Ni una enfermedad linfoproliferativa, ni dos trasplantes de médula, impidieron que Rafa iniciara su último viaje manteniéndose turkanero hasta eltuétano.
El proyecto oftalmológico de colaboración solidaria en Tukana (Kenia) comenzó en 2003, en las montañas que contemplan al gran lago, cuna de nuestra antepasada Lucy. Rafa se incorporó como expedicionario en 2009, asumiendo como su primer cometido -taladradora en mano-, la colocación de las cortinas del quirófano, primorosamente confeccionadas y transportadas desde Madrid cual material altamente frágil. Cuando vistió su sala de operaciones, cambió la broca por la lanceta ocular. Su papel activo se prolongó durante ocho años.
Cuando «lo estrenamos» en Turkana flaqueó, nunca físicamente, pero sí en su ánimo productivo; no fue despreciable la colisión, en el escenario quirúrgico, de su extremada meticulosidad, su pulcritud antiséptica, su estricta primacía del orden, con la africana improvisación, el desorden estructural, la casi cotidiana azarosa planificación, así como la inquietante -casi obsesiva para él – irrupción miasmática de los espacios.
Nos estremecimos con sus expresiones famosas: «no se puede operar en estas condiciones tan sépticas», «¡esto es una mierda!» – la malhabladuría era la cualidad más ajena a Rafa, pero los que hemos tenido el honor de operar en el subsahara conocemos la gracilidad con la que África te hace soltar riendas-. Así las cosas, pocos apostábamos por su continuidad. Al fin y al cabo su aspecto ario, de complexión atlética, contrastaba a todas luces con la altivez asténica aborigen, de pieles ásperas y oscuras, envueltas en polvo, segadas por magulladuras, el brillo del bronce encubierto de miseria.
Pero Rafa volvió para sorpresa de muchos, y lo hizo de forma continuada durante años. Le pudo el honor, su entrega solidaria. Asió firmemente de la mano a su inquebrantable fe cristiana, y juntos rindieron pleitesía a su otro amor de la vida -aparte el que profesó a su familia-, afrontar los retos que otros mortales esquivan, los menos sin disimulo. Se hizo con aquella cirugía de Lodwar, tan sumamente compleja, en la que en una sola jornada pasan por tus manos ojos únicos, de los que casi penden vidas. Aprendió técnicas novedosas para él, dando un salto vertiginoso desde la faco microincisional, de la que era pionero y experto, a la extracapsular mediante túnel escleral al más puro estilo Aravind.
Su implicación fue incluso en ascenso desde el dique seco, cuando su enfermedad le impidió viajar a Africa. Tenía iniciativas recaudatorias, como la mismísima lotería de Navidad, todo con tal de obtener fondos para los fines africanos del que fue su gran proyecto solidario.

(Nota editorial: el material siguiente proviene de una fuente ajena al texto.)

(* ===== verification/GoStd.v ===== *)
(** * The parts of Go's standard library that the code uses

    String searching and joining ([strings]), splitting a host and port
    ([net.SplitHostPort]) and IP addresses as byte slices ([net.IP]). *)

From stdpp Require Import sorting.
From S2P Require Import Prelude.

(** ** strings *)

Fixpoint IndexByte (c : ascii) (s : string) : option nat :=
  match s with
  | EmptyString => None
  | String d s' => if decide (d = c) then Some 0%nat else S <$> IndexByte c s'
  end.

Fixpoint LastIndexByte (c : ascii) (s : string) : option nat :=
  match s with
  | EmptyString => None
  | String d s' =>
      match LastIndexByte c s' with
      | Some i => Some (S i)
      | None => if decide (d = c) then Some 0%nat else None
      end
  end.

(** The bytes of a slice expression whose bounds hold. *)
Definition substr (s : string) (i j : nat) : string := stake (j - i) (sdrop i s).

Definition HasPrefix (s p : string) : bool := bool_decide (stake (slen p) s = p).
Definition HasSuffix (s p : string) : bool :=
  bool_decide (slen p <= slen s)%nat && bool_decide (sdrop (slen s - slen p) s = p).
Definition TrimSuffix (s p : string) : string :=
  if HasSuffix s p then stake (slen s - slen p) s else s.
Definition TrimPrefix (s p : string) : string :=
  if HasPrefix s p then sdrop (slen p) s else s.

Fixpoint strings_Join (l : list string) (sep : string) : string :=
  match l with
  | [] => EmptyString
  | [x] => x
  | x :: l' => x +:+ sep +:+ strings_Join l' sep
  end.

(** [strings.Split] at a separator of one byte. *)
Fixpoint split_at_byte (c : ascii) (cur s : string) : list string :=
  match s with
  | EmptyString => [cur]
  | String d s' =>
      if decide (d = c) then cur :: split_at_byte c EmptyString s'
      else split_at_byte c (cur +:+ String d EmptyString) s'
  end.
Definition strings_Split (c : ascii) (s : string) : list string := split_at_byte c EmptyString s.

(** The first place where [sep] occurs in [s]. *)
Fixpoint strings_Index (s sep : string) : option nat :=
  if HasPrefix s sep then Some 0%nat
  else match s with
       | EmptyString => None
       | String _ s' => S <$> strings_Index s' sep
       end.

Definition strings_Contains (s sep : string) : bool :=
  match strings_Index s sep with Some _ => true | None => false end.

(** [strings.Split] at a separator that is not empty: a turn drops at least
    one byte, so [slen s + 1] turns are enough. *)
Fixpoint split_str (fuel : nat) (s sep : string) : list string :=
  match fuel with
  | O => [s]
  | S fuel' =>
      match strings_Index s sep with
      | None => [s]
      | Some i => stake i s :: split_str fuel' (sdrop (i + slen sep) s) sep
      end
  end.
Definition strings_SplitStr (s sep : string) : list string := split_str (S (slen s)) s sep.

(** [%q] of a string of printable characters without quotes and backslashes. *)
Definition go_quote (s : string) : string := String "034" (s +:+ String "034" EmptyString).

Lemma HasSuffix_app s p : HasSuffix (s +:+ p) p = true.
Proof.
  unfold HasSuffix. rewrite slen_app. replace (slen s + slen p - slen p)%nat with (slen s) by lia.
  rewrite sdrop_app. rewrite !bool_decide_eq_true_2 by (done || lia). done.
Qed.

Lemma stake_sdrop n s : stake n s +:+ sdrop n s = s.
Proof.
  revert s. induction n as [|n IH]; intros s; [by destruct s|]. destruct s as [|c s]; [done|].
  simpl. by rewrite sapp_cons, IH.
Qed.

Lemma HasSuffix_inv s p : HasSuffix s p = true -> exists r, s = r +:+ p.
Proof.
  unfold HasSuffix. intros [_ H%bool_decide_eq_true]%andb_true_iff.
  exists (stake (slen s - slen p) s). rewrite <- H at 2. by rewrite stake_sdrop.
Qed.

Lemma TrimSuffix_app s p : TrimSuffix (s +:+ p) p = s.
Proof.
  unfold TrimSuffix. rewrite HasSuffix_app, slen_app.
  replace (slen s + slen p - slen p)%nat with (slen s) by lia. by rewrite stake_app.
Qed.

Lemma LastIndexByte_app c s t :
  IndexByte c t = None -> LastIndexByte c (s +:+ String c t) = Some (slen s).
Proof.
  intros Ht. induction s as [|d s IH].
  - rewrite sapp_nil_l. simpl.
    assert (LastIndexByte c t = None) as ->; [|by rewrite decide_True].
    induction t as [|e t IHt]; [done|]. simpl in *. case_decide; [done|].
    rewrite IHt; [done|]. by apply fmap_None in Ht.
  - rewrite sapp_cons. simpl. by rewrite IH.
Qed.

Lemma IndexByte_app c s t :
  IndexByte c s = None -> IndexByte c (s +:+ t) = Nat.add (slen s) <$> IndexByte c t.
Proof.
  induction s as [|d s IH]; intros Hs.
  - rewrite sapp_nil_l. simpl. by destruct (IndexByte c t).
  - rewrite sapp_cons. simpl in *. case_decide; [done|]. apply fmap_None in Hs.
    rewrite (IH Hs). by destruct (IndexByte c t).
Qed.

Lemma sdrop_app_le n s t : (n <= slen s)%nat -> sdrop n (s +:+ t) = sdrop n s +:+ t.
Proof.
  revert s. induction n as [|n IH]; intros s Hn; [by destruct s, t|].
  destruct s as [|c s]; simpl in Hn; [lia|]. rewrite sapp_cons. simpl. apply IH. lia.
Qed.

(** ** sort *)

(** [sort.Slice] is not stable: how it orders elements neither of which is less
    is left open. *)
Class GoSort := {
  go_sort : forall {A : Type}, (A -> A -> bool) -> list A -> list A;
  go_sort_perm : forall {A : Type} (less : A -> A -> bool) l, go_sort less l ≡ₚ l;
  go_sort_sorted : forall {A : Type} (less : A -> A -> bool) l,
    (forall x y, less x y = true -> less y x = false) ->
    Transitive (fun x y => less y x = false) ->
    StronglySorted (fun x y => less y x = false) (go_sort less l)
}.

(** ** net *)

Definition ch_colon : ascii := ":"%char.
Definition ch_lbracket : ascii := "["%char.
Definition ch_rbracket : ascii := "]"%char.

(** [net.SplitHostPort]; [None] is its error. *)
Definition SplitHostPort (hostport : string) : option (string * string) :=
  match LastIndexByte ch_colon hostport with
  | None => None
  | Some i =>
      let finish (host : string) (j k : nat) :=
        if decide (IndexByte ch_lbracket (sdrop j hostport) <> None) then None
        else if decide (IndexByte ch_rbracket (sdrop k hostport) <> None) then None
        else Some (host, sdrop (i + 1) hostport) in
      match hostport with
      | EmptyString => None
      | String c0 _ =>
          if decide (c0 = ch_lbracket) then
            match IndexByte ch_rbracket hostport with
            | None => None
            | Some e =>
                if decide ((e + 1)%nat = i) then finish (substr hostport 1 e) 1%nat (e + 1)%nat
                else None
            end
          else
            let host := stake i hostport in
            if decide (IndexByte ch_colon host <> None) then None
            else finish host 0%nat 0%nat
      end
  end.

(** An address without colons and brackets splits into its parts. *)
Lemma SplitHostPort_plain host port :
  host <> EmptyString ->
  IndexByte ch_colon host = None -> IndexByte ch_lbracket host = None -> IndexByte ch_rbracket host = None ->
  IndexByte ch_colon port = None -> IndexByte ch_lbracket port = None -> IndexByte ch_rbracket port = None ->
  SplitHostPort (host +:+ String ch_colon port) = Some (host, port).
Proof.
  intros Hne Hc Hl Hr Pc Pl Pr. unfold SplitHostPort. rewrite LastIndexByte_app by done.
  assert (Hb : forall b, b <> ch_colon -> IndexByte b host = None -> IndexByte b port = None ->
    IndexByte b (host +:+ String ch_colon port) = None).
  { intros b Hb H1 H2. rewrite IndexByte_app by done. simpl. by rewrite decide_False, H2 by done. }
  pose proof (Hb ch_lbracket ltac:(done) Hl Pl) as Bl.
  pose proof (Hb ch_rbracket ltac:(done) Hr Pr) as Br.
  assert (Hd : sdrop (slen host + 1) (host +:+ String ch_colon port) = port).
  { replace (host +:+ String ch_colon port) with ((host +:+ String ch_colon EmptyString) +:+ port)
      by (by rewrite sapp_assoc).
    replace (slen host + 1)%nat with (slen (host +:+ String ch_colon EmptyString))
      by (rewrite slen_app; done).
    apply sdrop_app. }
  rewrite stake_app, !sdrop_0, Hd, Hc, Bl, Br.
  destruct host as [|c0 host]; [done|]. rewrite sapp_cons.
  rewrite decide_False; [done|]. intros ->. by vm_compute in Hl.
Qed.

(** ** net.IP: an address is a slice of 4 or 16 bytes. *)

Definition IP := list Z.

(** [net.JoinHostPort]: a host with a colon is taken for an IPv6 address. *)
Definition JoinHostPort (host port : string) : string :=
  match IndexByte ch_colon host with
  | Some _ => "[" +:+ host +:+ "]:" +:+ port
  | None => host +:+ ":" +:+ port
  end.

Definition v4prefix : list Z := [0; 0; 0; 0; 0; 0; 0; 0; 0; 0; 255; 255]%Z.

Definition To4 (ip : IP) : option IP :=
  if decide (length ip = 4%nat) then Some ip
  else if decide (length ip = 16%nat /\ take 12 ip = v4prefix) then Some (drop 12 ip)
  else None.

Definition To16 (ip : IP) : option IP :=
  if decide (length ip = 4%nat) then Some (v4prefix ++ ip)
  else if decide (length ip = 16%nat) then Some ip
  else None.

Lemma To4_To16 ip : length ip = 4%nat -> (To16 ip ≫= To4) = Some ip.
Proof. by do 5 (destruct ip as [|? ip]; try done). Qed.

(** The transport address of a peer: UDP, TCP or some other kind, with its
    printed form. *)
Inductive Addr :=
  | UDPAddr (ip : IP) (str : string)
  | TCPAddr (ip : IP) (str : string)
  | OtherAddr (str : string).

Definition Addr_String (a : Addr) : string :=
  match a with UDPAddr _ s | TCPAddr _ s | OtherAddr s => s end.

(** ** path/filepath (Unix) *)

Definition ch_slash : ascii := "/"%char.

(** [Clean] over the elements of a path: [out] is the result so far, reversed. *)
Fixpoint clean_go (rooted : bool) (out elems : list string) : list string :=
  match elems with
  | [] => rev out
  | e :: elems' =>
      if decide (e = EmptyString \/ e = "."%string) then clean_go rooted out elems'
      else if decide (e = ".."%string) then
        match out with
        | o :: out' =>
            if decide (o = ".."%string) then clean_go rooted (e :: out) elems'
            else clean_go rooted out' elems'
        | [] => if rooted then clean_go rooted out elems' else clean_go rooted [e] elems'
        end
      else clean_go rooted (e :: out) elems'
  end.

Definition Clean (path : string) : string :=
  let rooted := HasPrefix path "/" in
  let r := strings_Join (clean_go rooted [] (strings_Split ch_slash path)) "/" in
  if rooted then String ch_slash r else if decide (r = EmptyString) then "."%string else r.

(** ** time *)

(** Times and durations count nanoseconds. *)
Definition Second : Z := 1000000000.
Definition Minute : Z := 60 * Second.
Definition Hour : Z := 60 * Minute.

(** A zero time.Time is the start of the year 1; times count from 1970. *)
Definition zeroTime : Z := -62135596800 * Second.

(** [int(d.Seconds())]: whole seconds, towards zero.  The float64 in between
    is exact enough for durations below 2^22 seconds. *)
Definition seconds (d : Z) : Z := Z.quot d Second.

Lemma seconds_mul n : seconds (n * Second) = n.
Proof. unfold seconds, Second. apply Z.quot_mul. lia. Qed.

Lemma seconds_nonneg d : (0 <= d)%Z -> (0 <= seconds d)%Z.
Proof. intros Hd. unfold seconds, Second. apply Z.quot_pos; lia. Qed.

Lemma seconds_mono d d' : (d <= d')%Z -> (seconds d <= seconds d')%Z.
Proof. intros Hd. unfold seconds, Second. apply Z.quot_le_mono; lia. Qed.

Su pasión por el deporte era también facturada con el equipaje. La adaptación a un clima semidesértico, de una extremada aridez, no era una excusa para él.
Y mientras los demás boqueábamos el aire ardiente de la tarde, en un momento de descanso, una sombra corría a pleno sol, sorteando espinos, «es que tengo que volver en forma porque me preparo para una carrera de fondo».
La última Maratón de su vida se le atravesó, porque los grandes también caen.
Las personas que se van no se llevan nada, lo dejan todo, hasta sus huellas; más grandes cuanto más grande son. La pasión por la vida de los desprovistos de vista, por la vista de los desprovistos de vida, le hizo gigante. Cuando las plegarias de los chamanes por la insoportable sequía rindan aguas torrenciales, y la ardiente tierra turkana -siempre impotente para el indulto- las embuche, quedarán imborrables sus huellas, testimonio fiel del agradecimiento de todo un pueblo.